- Exercise objective:
Among the records that follow, find the line with "let pfn := Z.to_nat (pf_pfn info) in" and the line with "if negb (default false (a_enabled a !! pfn)) then (RpIo". Set down those lines and all lines between them exactly, without adding anything.

- The input:

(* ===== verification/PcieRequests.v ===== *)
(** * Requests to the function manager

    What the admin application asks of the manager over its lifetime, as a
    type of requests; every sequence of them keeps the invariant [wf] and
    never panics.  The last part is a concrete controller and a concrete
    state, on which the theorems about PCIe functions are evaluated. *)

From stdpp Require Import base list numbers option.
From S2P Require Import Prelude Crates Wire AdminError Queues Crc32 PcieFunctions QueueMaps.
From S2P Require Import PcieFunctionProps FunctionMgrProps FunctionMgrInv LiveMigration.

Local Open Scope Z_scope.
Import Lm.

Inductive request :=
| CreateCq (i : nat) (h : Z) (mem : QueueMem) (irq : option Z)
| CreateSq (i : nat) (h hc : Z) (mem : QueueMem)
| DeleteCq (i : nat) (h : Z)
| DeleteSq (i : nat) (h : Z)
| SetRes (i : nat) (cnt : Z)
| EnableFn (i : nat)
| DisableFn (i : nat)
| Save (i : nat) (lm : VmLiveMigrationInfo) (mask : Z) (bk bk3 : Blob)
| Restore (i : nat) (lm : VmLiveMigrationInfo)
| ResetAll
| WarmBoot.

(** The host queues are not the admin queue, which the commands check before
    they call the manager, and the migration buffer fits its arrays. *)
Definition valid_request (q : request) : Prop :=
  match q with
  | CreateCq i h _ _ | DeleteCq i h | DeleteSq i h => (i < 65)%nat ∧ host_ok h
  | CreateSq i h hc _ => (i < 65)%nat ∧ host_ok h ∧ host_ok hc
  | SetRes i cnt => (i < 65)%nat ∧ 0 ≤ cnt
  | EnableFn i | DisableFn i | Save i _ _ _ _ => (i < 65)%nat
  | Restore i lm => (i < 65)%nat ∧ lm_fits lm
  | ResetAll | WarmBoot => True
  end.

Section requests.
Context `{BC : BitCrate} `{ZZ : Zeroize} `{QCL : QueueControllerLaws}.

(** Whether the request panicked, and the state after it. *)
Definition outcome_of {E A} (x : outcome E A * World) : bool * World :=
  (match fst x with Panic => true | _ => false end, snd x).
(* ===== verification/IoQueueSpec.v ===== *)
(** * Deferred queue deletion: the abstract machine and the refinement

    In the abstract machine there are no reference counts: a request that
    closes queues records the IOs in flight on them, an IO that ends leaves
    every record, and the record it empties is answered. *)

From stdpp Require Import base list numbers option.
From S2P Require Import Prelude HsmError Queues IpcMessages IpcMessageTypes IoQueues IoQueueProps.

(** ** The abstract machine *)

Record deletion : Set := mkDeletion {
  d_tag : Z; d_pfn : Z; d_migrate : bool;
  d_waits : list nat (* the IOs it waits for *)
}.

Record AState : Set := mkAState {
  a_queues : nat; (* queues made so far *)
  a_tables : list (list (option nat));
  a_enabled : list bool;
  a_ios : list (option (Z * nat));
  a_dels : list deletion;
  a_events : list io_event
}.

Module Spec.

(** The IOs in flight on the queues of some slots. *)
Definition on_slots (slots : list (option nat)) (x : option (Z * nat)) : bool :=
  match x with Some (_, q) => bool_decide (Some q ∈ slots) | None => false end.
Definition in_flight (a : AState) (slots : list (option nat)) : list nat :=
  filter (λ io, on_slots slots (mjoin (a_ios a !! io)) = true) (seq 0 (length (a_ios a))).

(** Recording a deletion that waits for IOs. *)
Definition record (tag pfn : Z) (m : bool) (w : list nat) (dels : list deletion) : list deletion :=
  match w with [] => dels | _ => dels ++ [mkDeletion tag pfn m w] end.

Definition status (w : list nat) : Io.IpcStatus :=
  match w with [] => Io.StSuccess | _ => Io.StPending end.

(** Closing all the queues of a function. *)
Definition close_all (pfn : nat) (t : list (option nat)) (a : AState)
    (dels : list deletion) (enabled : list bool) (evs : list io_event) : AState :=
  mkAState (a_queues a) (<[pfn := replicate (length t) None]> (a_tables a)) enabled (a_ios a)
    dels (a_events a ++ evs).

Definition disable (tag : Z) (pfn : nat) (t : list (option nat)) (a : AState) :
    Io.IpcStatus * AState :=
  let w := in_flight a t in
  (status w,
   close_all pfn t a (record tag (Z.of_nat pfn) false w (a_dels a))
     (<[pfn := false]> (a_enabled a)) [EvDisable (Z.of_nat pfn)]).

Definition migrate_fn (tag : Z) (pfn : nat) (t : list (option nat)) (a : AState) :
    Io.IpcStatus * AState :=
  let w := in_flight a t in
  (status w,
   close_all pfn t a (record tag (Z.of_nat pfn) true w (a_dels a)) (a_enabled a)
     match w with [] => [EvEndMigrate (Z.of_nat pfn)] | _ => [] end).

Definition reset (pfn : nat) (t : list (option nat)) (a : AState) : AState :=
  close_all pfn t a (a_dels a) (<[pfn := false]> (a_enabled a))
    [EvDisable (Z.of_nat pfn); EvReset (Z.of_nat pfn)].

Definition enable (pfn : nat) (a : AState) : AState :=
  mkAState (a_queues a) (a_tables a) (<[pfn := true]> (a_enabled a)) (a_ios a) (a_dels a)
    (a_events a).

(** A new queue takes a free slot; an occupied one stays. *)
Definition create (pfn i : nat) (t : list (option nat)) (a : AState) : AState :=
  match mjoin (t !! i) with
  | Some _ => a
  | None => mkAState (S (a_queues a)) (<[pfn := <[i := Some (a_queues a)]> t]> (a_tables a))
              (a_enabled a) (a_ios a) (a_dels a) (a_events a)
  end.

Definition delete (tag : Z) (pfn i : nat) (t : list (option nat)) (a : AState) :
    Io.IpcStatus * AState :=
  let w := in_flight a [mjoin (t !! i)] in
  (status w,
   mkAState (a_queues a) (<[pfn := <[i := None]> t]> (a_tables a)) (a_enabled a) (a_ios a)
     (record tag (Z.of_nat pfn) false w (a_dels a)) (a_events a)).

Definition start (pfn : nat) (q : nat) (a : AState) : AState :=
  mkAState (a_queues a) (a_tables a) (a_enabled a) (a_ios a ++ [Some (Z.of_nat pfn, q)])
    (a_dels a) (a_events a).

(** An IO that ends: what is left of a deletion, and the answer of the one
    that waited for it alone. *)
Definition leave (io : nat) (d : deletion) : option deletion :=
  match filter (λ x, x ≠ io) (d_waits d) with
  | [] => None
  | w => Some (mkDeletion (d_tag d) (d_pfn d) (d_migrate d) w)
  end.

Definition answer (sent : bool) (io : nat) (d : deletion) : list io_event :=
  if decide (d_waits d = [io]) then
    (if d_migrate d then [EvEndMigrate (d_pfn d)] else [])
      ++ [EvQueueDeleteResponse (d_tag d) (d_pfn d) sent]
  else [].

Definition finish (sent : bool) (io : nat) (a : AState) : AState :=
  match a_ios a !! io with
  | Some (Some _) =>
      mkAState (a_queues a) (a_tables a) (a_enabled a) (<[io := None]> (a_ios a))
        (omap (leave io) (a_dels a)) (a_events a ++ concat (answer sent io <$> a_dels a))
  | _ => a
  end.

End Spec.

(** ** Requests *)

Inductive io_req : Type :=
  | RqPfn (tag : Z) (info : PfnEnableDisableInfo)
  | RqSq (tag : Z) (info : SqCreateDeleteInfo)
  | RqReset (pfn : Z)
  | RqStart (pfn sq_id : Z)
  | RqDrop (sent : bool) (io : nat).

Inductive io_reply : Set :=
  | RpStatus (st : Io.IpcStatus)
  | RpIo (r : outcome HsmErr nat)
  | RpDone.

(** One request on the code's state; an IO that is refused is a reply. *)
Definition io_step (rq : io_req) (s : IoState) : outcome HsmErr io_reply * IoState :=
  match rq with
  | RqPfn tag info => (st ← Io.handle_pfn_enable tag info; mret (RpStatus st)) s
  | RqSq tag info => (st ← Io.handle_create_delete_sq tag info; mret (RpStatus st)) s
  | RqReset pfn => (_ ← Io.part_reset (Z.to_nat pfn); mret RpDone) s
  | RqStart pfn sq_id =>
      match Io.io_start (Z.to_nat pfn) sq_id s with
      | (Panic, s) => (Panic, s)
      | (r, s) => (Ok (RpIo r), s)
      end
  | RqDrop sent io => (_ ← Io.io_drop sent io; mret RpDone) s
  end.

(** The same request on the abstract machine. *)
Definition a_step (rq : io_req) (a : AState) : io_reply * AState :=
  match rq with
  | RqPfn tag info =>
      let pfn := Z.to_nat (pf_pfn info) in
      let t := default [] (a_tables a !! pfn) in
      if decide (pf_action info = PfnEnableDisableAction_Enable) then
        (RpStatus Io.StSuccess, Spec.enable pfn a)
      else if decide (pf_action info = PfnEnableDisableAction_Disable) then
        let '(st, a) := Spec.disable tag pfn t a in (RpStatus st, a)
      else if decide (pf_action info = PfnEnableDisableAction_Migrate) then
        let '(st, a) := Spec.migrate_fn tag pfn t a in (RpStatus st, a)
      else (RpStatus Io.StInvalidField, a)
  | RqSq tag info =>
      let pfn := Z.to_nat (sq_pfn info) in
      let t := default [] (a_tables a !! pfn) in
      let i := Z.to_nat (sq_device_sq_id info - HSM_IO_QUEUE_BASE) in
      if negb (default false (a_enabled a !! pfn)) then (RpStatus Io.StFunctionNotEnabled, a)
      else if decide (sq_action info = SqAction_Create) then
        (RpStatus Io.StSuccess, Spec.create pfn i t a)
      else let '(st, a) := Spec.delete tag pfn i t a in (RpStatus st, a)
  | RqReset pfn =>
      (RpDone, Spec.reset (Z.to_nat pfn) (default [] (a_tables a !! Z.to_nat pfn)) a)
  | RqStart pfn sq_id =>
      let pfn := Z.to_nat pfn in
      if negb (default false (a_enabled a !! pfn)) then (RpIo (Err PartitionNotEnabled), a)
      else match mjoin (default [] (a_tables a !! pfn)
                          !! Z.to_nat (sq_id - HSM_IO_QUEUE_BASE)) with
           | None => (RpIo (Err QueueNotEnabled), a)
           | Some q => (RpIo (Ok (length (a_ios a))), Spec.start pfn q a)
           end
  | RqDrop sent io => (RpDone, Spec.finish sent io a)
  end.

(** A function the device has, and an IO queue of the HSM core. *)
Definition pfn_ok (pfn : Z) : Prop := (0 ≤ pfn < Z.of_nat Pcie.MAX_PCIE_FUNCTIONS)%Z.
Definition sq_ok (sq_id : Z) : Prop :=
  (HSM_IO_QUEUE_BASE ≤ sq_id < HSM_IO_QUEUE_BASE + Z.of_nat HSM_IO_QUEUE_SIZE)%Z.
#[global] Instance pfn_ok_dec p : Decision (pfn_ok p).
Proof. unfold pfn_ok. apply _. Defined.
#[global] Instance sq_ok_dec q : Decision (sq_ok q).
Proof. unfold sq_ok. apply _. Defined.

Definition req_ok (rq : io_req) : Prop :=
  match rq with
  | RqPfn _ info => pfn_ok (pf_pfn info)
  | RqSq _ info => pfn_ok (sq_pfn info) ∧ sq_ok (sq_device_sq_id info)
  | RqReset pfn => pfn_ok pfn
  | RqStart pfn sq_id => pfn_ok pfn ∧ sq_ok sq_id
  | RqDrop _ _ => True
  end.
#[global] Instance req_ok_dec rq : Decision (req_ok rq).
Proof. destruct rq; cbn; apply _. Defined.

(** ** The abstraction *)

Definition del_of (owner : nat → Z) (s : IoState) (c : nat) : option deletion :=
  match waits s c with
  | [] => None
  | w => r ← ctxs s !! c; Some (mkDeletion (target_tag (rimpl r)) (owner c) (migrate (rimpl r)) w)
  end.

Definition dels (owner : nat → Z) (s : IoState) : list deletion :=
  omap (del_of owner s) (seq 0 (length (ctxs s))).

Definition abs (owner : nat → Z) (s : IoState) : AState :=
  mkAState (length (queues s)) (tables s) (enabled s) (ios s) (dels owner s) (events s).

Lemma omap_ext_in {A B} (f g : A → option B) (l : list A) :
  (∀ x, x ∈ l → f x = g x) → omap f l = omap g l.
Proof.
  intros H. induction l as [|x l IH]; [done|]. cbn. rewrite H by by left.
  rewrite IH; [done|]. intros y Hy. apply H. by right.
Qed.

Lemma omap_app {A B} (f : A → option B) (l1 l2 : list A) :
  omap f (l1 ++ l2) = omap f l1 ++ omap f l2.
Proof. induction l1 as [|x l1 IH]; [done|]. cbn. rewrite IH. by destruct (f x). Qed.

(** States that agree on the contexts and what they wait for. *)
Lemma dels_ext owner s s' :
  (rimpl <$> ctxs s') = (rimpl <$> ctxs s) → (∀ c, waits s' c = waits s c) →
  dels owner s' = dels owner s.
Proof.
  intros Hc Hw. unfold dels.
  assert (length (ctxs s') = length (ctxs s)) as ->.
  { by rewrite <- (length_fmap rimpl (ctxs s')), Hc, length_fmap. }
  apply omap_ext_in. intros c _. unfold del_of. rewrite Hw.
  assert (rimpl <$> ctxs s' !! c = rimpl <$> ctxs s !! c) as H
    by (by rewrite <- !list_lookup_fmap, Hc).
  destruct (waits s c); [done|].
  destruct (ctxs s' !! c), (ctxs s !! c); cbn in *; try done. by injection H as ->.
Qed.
...
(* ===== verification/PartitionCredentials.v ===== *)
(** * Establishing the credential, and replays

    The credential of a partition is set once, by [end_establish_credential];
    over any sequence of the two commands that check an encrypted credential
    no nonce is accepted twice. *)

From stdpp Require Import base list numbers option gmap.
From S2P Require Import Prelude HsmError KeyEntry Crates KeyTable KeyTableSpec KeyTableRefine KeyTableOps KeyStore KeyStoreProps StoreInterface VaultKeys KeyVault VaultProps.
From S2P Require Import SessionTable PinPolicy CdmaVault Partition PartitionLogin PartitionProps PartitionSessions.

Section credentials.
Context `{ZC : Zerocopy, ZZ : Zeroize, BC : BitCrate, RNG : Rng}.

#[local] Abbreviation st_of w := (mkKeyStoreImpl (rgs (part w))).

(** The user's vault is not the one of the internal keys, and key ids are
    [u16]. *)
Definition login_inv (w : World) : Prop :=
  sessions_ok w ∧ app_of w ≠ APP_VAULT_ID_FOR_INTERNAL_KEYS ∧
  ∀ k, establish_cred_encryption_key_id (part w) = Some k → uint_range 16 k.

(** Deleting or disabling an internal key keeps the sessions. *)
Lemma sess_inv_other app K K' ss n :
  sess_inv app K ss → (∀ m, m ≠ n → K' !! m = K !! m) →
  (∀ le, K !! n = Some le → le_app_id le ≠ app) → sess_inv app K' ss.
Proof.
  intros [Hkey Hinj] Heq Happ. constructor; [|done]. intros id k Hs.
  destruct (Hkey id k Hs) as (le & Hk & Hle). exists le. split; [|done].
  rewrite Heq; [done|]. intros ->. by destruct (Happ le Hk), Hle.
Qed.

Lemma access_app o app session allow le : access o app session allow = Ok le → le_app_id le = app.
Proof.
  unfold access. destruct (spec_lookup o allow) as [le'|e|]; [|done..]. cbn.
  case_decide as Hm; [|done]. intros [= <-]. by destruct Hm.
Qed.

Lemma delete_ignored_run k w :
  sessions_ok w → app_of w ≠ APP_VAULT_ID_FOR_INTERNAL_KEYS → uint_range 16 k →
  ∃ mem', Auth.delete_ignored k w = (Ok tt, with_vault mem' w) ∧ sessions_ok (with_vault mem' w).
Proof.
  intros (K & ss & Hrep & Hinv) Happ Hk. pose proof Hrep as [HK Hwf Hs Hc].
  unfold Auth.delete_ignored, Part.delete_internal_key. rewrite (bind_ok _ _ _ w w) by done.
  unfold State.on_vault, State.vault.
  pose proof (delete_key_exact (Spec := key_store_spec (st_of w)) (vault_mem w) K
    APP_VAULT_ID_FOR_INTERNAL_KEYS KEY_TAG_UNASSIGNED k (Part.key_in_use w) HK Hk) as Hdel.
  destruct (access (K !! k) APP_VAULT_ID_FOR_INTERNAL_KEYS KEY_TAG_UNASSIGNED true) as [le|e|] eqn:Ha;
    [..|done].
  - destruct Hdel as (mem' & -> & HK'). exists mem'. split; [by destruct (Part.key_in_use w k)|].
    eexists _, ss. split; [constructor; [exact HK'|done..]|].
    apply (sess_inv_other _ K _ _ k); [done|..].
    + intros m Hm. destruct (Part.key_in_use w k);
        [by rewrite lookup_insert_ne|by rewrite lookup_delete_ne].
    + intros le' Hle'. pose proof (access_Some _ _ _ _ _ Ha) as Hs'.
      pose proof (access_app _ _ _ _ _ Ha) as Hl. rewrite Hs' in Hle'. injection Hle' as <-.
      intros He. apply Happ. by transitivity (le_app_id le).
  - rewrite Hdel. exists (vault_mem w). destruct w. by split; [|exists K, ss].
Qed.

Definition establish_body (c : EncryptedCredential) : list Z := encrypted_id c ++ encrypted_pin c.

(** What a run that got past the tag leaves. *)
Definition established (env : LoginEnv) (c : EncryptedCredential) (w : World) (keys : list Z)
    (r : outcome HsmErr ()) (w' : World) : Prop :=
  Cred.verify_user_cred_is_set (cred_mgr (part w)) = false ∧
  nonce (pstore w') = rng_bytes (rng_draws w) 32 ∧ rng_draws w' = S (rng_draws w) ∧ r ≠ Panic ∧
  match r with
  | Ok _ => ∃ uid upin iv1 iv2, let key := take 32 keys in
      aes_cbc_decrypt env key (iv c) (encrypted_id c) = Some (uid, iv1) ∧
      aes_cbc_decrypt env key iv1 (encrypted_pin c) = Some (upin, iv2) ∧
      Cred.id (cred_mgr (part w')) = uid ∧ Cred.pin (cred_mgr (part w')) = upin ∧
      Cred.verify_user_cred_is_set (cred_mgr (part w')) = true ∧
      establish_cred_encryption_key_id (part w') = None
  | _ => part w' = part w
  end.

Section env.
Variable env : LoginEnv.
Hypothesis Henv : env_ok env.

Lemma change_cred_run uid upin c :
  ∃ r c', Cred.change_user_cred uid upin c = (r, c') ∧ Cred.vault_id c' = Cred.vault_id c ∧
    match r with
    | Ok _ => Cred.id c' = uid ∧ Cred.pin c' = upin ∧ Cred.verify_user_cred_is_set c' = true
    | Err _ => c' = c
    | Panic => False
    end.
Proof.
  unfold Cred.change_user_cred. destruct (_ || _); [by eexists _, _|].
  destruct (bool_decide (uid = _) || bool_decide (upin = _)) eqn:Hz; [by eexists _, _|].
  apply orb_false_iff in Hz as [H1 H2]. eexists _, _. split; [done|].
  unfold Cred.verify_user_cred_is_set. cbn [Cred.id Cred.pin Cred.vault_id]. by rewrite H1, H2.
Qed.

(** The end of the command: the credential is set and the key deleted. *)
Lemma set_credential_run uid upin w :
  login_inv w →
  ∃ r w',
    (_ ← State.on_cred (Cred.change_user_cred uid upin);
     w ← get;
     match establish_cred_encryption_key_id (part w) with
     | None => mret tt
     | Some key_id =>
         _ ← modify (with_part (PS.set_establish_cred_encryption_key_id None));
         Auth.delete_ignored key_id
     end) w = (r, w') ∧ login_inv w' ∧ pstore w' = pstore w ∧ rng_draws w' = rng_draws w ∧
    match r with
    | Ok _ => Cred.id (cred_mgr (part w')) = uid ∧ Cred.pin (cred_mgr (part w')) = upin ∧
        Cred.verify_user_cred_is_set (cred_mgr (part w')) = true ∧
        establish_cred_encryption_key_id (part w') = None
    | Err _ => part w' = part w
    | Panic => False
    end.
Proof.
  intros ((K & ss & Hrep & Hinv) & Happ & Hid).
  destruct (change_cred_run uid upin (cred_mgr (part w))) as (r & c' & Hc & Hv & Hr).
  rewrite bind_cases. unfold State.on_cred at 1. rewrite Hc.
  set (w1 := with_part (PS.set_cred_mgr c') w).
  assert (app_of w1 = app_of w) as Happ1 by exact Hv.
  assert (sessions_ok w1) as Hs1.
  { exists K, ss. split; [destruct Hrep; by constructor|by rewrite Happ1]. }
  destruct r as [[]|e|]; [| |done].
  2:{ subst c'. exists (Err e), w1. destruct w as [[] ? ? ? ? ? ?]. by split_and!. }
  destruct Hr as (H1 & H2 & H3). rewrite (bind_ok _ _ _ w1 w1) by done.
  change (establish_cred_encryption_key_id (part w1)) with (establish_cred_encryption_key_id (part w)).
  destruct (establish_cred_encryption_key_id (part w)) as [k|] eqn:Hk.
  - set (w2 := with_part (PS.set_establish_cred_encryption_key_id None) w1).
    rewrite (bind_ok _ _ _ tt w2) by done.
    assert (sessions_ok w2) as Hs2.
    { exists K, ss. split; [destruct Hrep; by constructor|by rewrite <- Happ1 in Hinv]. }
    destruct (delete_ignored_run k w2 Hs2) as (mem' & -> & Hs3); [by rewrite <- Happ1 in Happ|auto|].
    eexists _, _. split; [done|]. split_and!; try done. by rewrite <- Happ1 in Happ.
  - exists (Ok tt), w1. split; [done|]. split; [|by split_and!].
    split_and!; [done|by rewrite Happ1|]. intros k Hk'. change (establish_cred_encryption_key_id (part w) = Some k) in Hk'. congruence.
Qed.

- Completed exercise:
      let pfn := Z.to_nat (pf_pfn info) in
      let t := default [] (a_tables a !! pfn) in
      if decide (pf_action info = PfnEnableDisableAction_Enable) then
        (RpStatus Io.StSuccess, Spec.enable pfn a)
      else if decide (pf_action info = PfnEnableDisableAction_Disable) then
        let '(st, a) := Spec.disable tag pfn t a in (RpStatus st, a)
      else if decide (pf_action info = PfnEnableDisableAction_Migrate) then
        let '(st, a) := Spec.migrate_fn tag pfn t a in (RpStatus st, a)
      else (RpStatus Io.StInvalidField, a)
  | RqSq tag info =>
      let pfn := Z.to_nat (sq_pfn info) in
      let t := default [] (a_tables a !! pfn) in
      let i := Z.to_nat (sq_device_sq_id info - HSM_IO_QUEUE_BASE) in
      if negb (default false (a_enabled a !! pfn)) then (RpStatus Io.StFunctionNotEnabled, a)
      else if decide (sq_action info = SqAction_Create) then
        (RpStatus Io.StSuccess, Spec.create pfn i t a)
      else let '(st, a) := Spec.delete tag pfn i t a in (RpStatus st, a)
  | RqReset pfn =>
      (RpDone, Spec.reset (Z.to_nat pfn) (default [] (a_tables a !! Z.to_nat pfn)) a)
  | RqStart pfn sq_id =>
      let pfn := Z.to_nat pfn in
      if negb (default false (a_enabled a !! pfn)) then (RpIo (Err PartitionNotEnabled), a)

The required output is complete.